Noting that Argentina has banned all incoming passenger flights until September, the BBC’s Mal Siret assures us that there will be no (northern hemisphere) summer vacations. But he goes much further into the future, arguing that as far ahead as we wish to speculate, fewer and fewer people will travel far for their vacation. “Staycation” is the new buzz word in travel.

By the time anxious travelers get vaccinated aspirations for “vacations” will have transformed forever. The difficulties of traveling globally will be compounded by this reduction in demand.

Airport screening, for example, will take 3-4 times as long. That intensity will require more and better employees and much more expensive equipment. Airplanes with social distancing? Yes, says Siret. No middle seats booked. That means economy fares skyrocket, business class declines. Many airlines go bankrupt.

Once you arrive some place like Nairobi you’ll be carefully scrutinized for body temperature and ordered to quarantine even if the official’s thermometer just happens to have a dead battery. If you make it through the screening, you’ll have to prove your vaccination is valid.

Doesn’t this mean Kenya is killing itself? No. Tourism is no longer the bee-all of Kenya. Agriculture, especially tea and cut flower exports, mining and even finance with banking are now more important in Kenya than tourism. Those industries don’t require a lot of foreigners. But they require healthy Kenyans.

But why err against tourism, e.g. be so casual that a foreign visitor might be quarantined because of a dead battery? Because foreigners are being increasingly blamed for the virus’ spread, especially Chinese and Americans. And because old sentiments are being raised from the dead:

“The arrival of the foreign incursion changed everything,” the theologian Dr. Bamidele Adeoye told Kenyans this weekend.

“They disrupted our cultures and our Gods… Africans are prisoners of sorrows and lamentations… Africans have the ‘enclosure of the mind’ syndrome, in other words, inferiority complex. Africa always embraces detrimental foreign solutions to Africa’s problems, instead of the solutions for Africa by the Africans and for the Africans.”

The animus developing in Africa against the western world for suppressing then poorly managing the spread of Covid-19 is now being turned inwards as well, and most significantly, to all things that serve foreign vacationers.

Like, say, a tented camp in the Serengeti.

In the midst of this African depression tax collectors throughout East Africa are banging on the doors of soon-to-be-bankrupt African companies demanding tax payments with no illusion this hastens bankruptcy. Thousands maybe tens of thousands of long-term, loyal employees who know no other trade have been furloughed without pay, taking with them decades of experience. The supply chain for spare parts and other essential maintenance items will soon be exhausted.

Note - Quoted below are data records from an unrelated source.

(** * Training utilities of [utils.py]: evaluation loops, early stopping and
    the training drivers, embedded in Rocq.

    Python floats are IEEE-754 binary64 numbers and are modelled by Rocq's
    primitive floats; Python integers are [Z].  The objects of the tensor
    framework (model, optimizer, scheduler, tensors) are opaque: they are
    the fields of the class [Torch], and every call made on them is threaded
    through an explicit world state. *)

From Stdlib Require Import ZArith List Bool Lia Floats Uint63.
Import ListNotations.

Set Warnings "-inexact-float".

Local Open Scope Z_scope.

(** ** Early stopping *)

(** The attributes shared by the two early-stopping classes. *)
Record EarlyStoppingState : Type := mkEarlyStopping {
  patience : Z;
  counter : Z;
  best_score : float;
  val_loss_min : float;
  early_stop : bool
}.

Definition set_counter (self : EarlyStoppingState) (c : Z) : EarlyStoppingState :=
  mkEarlyStopping (patience self) c (best_score self) (val_loss_min self)
                  (early_stop self).

Definition set_best_score (self : EarlyStoppingState) (b : float) : EarlyStoppingState :=
  mkEarlyStopping (patience self) (counter self) b (val_loss_min self)
                  (early_stop self).

Definition set_early_stop (self : EarlyStoppingState) (b : bool) : EarlyStoppingState :=
  mkEarlyStopping (patience self) (counter self) (best_score self)
                  (val_loss_min self) b.

(** Python's [a > b] on floats is [b < a]. *)
Definition float_gt (a b : float) : bool := PrimFloat.ltb b a.
Definition float_lt (a b : float) : bool := PrimFloat.ltb a b.

(** [class EarlyStopping]: the loss-minimising policy. *)
Module EarlyStopping.

Definition init (patience : Z) : EarlyStoppingState :=
  {| patience := patience;
     counter := 0;
     best_score := infinity;
     val_loss_min := infinity;
     early_stop := false |}.

Definition call (self : EarlyStoppingState) (val_loss : float) : EarlyStoppingState :=
  if float_gt val_loss (best_score self) then
    let self := set_counter self (counter self + 1) in
    if counter self >=? patience self then set_early_stop self true else self
  else
    let self := set_best_score self val_loss in
    set_counter self 0.

End EarlyStopping.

Companies that run tented camps and lodges, that keep safari vehicles and planes running, that cater to exotic western food needs are folding left, right and center.

The head of Kenya’s travel agent consortium, Ms. Agnes Mucuha, said that only rapid mergers will save many travel companies from rapid disappearance.

The companies that remain have become predators of one another, seeking redress for back loans or staff shifts, altering almost daily their contracts with suppliers and vendors alike, threatening personnel whose performance doesn’t bring in another nickle, making up numbers and events to keep their dwindling stake-holders from abandoning ship. Trump would make an excellent African tour company CEO right now.

If by some miracle of miracles coronavirus disappears by this fall, I think recovery is possible. Every second thereafter is a half-life for African tourism.

I can’t convince myself that there will be a second wave. I can’t convince myself that a vaccine will be available soon. But I have convinced myself that the African safari business that I’ve known my whole life is on the precipice of extinction.